Record set:
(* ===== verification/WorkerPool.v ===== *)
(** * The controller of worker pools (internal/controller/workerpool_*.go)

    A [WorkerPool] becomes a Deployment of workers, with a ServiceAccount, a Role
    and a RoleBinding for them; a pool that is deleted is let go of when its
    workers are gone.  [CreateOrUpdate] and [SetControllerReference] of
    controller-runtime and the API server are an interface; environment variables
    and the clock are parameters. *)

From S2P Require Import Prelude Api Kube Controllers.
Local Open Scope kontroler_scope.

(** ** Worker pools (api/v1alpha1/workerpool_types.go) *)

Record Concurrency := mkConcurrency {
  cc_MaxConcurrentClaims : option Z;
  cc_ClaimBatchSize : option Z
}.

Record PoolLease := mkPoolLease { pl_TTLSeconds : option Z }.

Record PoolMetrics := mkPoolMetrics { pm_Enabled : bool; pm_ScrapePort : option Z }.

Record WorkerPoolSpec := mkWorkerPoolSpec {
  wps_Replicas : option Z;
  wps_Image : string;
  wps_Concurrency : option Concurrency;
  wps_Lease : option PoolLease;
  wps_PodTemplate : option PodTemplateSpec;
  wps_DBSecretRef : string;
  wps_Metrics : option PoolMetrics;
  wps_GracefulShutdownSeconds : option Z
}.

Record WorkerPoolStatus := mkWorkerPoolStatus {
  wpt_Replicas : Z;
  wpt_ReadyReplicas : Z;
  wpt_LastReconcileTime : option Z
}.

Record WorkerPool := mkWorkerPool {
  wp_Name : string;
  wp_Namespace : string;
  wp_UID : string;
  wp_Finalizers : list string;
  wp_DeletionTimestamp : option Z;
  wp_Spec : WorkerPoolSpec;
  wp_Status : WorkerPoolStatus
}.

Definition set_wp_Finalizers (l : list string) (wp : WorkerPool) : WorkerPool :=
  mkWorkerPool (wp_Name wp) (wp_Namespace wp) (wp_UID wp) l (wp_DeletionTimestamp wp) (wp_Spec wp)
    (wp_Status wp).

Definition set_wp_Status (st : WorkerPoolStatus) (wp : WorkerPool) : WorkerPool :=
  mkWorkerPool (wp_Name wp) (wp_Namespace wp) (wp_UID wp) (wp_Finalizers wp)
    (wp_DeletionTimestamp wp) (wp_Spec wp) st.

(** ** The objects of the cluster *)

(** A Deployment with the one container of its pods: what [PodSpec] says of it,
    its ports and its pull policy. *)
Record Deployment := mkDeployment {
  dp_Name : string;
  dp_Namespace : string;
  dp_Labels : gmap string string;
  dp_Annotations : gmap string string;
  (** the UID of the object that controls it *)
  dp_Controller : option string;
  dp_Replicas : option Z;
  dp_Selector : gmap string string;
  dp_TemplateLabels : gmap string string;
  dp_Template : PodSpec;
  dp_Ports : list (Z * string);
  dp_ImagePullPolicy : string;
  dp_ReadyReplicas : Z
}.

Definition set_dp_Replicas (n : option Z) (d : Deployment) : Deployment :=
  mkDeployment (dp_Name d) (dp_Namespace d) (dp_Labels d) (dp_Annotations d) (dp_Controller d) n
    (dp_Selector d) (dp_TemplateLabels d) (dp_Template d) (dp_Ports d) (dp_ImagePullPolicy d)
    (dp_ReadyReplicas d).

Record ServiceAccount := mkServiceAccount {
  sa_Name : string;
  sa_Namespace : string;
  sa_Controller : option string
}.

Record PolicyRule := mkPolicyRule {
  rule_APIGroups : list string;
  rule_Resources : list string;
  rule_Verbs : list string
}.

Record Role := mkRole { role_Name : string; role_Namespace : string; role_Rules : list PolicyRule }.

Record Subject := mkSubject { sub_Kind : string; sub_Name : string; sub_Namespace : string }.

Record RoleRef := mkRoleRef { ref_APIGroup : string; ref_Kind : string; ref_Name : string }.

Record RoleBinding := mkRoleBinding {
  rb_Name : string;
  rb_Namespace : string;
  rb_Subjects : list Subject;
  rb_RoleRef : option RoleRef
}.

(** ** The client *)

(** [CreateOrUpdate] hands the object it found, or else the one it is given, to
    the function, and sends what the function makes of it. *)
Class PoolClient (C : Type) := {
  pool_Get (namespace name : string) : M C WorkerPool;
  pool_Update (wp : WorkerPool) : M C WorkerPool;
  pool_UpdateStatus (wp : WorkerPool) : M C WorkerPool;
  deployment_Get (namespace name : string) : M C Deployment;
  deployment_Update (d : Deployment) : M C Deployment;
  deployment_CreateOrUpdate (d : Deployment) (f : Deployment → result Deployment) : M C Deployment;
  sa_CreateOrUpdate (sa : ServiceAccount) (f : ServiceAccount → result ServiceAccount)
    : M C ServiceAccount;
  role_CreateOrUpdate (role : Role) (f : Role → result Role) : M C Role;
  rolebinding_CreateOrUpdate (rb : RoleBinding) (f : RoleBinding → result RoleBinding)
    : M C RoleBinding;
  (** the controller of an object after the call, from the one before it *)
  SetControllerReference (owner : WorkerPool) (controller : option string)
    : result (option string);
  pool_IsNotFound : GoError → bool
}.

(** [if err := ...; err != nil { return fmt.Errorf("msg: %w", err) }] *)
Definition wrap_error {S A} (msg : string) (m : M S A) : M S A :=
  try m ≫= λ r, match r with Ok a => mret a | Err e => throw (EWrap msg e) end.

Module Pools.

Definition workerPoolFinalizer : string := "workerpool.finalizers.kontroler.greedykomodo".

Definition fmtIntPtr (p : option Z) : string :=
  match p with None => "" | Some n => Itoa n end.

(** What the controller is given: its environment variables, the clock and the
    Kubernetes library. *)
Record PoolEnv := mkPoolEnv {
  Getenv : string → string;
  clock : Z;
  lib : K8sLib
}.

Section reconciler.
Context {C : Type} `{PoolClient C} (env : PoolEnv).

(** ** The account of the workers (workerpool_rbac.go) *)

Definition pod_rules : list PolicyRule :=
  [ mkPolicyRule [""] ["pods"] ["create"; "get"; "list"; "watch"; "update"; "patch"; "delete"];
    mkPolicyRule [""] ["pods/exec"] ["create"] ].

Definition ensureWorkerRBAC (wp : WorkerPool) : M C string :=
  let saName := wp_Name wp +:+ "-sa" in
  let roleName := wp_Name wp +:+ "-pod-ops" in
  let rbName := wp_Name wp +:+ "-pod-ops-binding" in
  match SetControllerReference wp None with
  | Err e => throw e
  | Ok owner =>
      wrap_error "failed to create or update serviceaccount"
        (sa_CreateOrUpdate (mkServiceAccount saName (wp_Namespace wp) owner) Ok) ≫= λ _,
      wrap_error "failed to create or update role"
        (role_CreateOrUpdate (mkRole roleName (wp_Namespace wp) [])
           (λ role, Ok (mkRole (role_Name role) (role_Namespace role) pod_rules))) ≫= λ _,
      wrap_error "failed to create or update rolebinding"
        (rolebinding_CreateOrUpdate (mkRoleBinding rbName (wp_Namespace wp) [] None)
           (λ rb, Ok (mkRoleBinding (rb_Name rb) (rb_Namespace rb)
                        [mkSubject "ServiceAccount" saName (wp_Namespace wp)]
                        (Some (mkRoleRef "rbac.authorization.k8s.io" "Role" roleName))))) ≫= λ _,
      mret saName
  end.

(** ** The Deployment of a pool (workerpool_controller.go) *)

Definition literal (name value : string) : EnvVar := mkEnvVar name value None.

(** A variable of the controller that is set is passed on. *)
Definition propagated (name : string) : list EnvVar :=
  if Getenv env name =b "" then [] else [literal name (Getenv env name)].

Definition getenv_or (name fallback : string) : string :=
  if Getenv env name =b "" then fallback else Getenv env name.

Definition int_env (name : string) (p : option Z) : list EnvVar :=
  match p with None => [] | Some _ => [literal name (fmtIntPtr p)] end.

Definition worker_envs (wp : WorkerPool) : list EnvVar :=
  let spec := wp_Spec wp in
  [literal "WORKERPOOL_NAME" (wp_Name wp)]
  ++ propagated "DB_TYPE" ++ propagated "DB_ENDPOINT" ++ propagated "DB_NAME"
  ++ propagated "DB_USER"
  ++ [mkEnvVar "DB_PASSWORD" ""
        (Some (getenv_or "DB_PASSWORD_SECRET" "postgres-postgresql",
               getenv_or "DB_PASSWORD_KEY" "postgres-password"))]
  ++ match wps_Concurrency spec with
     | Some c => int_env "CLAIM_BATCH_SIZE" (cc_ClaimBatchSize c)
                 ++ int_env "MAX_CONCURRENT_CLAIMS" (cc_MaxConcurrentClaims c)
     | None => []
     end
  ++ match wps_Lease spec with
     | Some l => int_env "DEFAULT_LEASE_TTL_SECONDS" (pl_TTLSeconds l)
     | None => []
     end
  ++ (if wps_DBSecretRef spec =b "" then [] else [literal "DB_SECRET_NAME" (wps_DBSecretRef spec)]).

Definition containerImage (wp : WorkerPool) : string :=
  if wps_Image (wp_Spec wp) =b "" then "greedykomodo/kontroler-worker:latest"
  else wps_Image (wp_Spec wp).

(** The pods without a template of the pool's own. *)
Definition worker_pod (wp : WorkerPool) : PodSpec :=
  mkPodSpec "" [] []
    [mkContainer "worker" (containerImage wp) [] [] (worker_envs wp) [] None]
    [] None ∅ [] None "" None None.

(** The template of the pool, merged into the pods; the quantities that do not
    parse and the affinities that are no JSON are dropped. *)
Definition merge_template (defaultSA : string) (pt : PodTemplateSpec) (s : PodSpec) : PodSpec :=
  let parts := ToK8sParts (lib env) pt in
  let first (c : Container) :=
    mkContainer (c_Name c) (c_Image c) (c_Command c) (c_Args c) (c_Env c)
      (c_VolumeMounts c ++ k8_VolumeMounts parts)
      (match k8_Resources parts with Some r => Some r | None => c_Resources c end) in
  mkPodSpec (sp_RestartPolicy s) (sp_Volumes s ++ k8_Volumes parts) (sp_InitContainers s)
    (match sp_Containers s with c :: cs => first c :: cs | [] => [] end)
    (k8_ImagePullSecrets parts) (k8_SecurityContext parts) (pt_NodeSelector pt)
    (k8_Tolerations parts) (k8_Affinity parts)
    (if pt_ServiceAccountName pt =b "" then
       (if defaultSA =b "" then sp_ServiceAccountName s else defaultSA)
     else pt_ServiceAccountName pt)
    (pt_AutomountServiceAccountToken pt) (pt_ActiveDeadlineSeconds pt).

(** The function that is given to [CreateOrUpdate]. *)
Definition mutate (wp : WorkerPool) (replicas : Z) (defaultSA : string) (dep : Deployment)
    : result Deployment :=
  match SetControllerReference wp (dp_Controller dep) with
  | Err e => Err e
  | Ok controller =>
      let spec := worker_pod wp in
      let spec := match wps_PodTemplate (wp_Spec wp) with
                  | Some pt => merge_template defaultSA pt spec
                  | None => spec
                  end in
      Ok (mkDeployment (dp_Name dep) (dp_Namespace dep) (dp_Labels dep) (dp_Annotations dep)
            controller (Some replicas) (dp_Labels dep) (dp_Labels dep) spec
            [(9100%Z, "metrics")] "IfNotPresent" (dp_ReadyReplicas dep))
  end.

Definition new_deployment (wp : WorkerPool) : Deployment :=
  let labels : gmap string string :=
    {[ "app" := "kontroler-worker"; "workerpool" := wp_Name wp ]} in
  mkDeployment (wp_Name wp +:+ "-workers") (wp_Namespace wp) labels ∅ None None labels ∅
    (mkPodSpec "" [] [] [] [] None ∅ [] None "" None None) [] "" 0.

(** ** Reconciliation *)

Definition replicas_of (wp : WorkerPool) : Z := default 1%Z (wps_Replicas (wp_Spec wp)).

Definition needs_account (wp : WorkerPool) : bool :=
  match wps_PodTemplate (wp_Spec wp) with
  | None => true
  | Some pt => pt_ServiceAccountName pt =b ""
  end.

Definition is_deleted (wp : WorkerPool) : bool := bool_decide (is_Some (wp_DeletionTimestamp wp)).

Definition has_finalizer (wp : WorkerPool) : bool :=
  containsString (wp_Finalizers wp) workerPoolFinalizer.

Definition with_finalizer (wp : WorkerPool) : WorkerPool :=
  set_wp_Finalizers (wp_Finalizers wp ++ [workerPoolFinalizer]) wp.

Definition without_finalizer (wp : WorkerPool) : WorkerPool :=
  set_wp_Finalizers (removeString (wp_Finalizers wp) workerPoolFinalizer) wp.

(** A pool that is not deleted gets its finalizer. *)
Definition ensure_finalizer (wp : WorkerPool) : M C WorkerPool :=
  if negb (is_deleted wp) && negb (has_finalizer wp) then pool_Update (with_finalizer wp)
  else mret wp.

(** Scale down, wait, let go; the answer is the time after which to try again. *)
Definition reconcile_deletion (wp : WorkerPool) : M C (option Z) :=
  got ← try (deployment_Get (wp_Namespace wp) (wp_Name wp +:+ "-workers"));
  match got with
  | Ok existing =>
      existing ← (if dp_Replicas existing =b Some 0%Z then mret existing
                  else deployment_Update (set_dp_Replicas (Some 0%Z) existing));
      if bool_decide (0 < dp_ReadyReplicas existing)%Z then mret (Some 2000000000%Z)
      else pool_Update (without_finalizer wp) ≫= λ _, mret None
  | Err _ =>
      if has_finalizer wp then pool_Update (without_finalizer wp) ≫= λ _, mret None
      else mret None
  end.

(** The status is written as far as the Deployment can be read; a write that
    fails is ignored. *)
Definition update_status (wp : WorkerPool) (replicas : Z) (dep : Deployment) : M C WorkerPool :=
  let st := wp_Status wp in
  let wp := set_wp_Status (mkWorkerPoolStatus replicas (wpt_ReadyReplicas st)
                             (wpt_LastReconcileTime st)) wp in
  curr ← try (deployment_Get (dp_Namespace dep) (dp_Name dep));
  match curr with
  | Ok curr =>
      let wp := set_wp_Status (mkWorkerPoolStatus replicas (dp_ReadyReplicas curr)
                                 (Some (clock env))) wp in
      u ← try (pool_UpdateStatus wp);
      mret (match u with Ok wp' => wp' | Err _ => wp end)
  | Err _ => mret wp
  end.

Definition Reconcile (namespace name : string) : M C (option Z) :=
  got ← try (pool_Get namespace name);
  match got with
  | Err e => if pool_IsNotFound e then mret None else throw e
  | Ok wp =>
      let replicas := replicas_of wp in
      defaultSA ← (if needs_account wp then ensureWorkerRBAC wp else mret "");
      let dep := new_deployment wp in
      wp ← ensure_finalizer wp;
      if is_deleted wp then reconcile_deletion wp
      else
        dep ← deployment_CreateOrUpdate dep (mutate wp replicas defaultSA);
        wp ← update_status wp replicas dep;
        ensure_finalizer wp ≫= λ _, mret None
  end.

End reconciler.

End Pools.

Your instructions:
Search the listing for the word "PoolEnv". Copy every line in which it occurs.

Reply:
Record PoolEnv := mkPoolEnv {
Context {C : Type} `{PoolClient C} (env : PoolEnv).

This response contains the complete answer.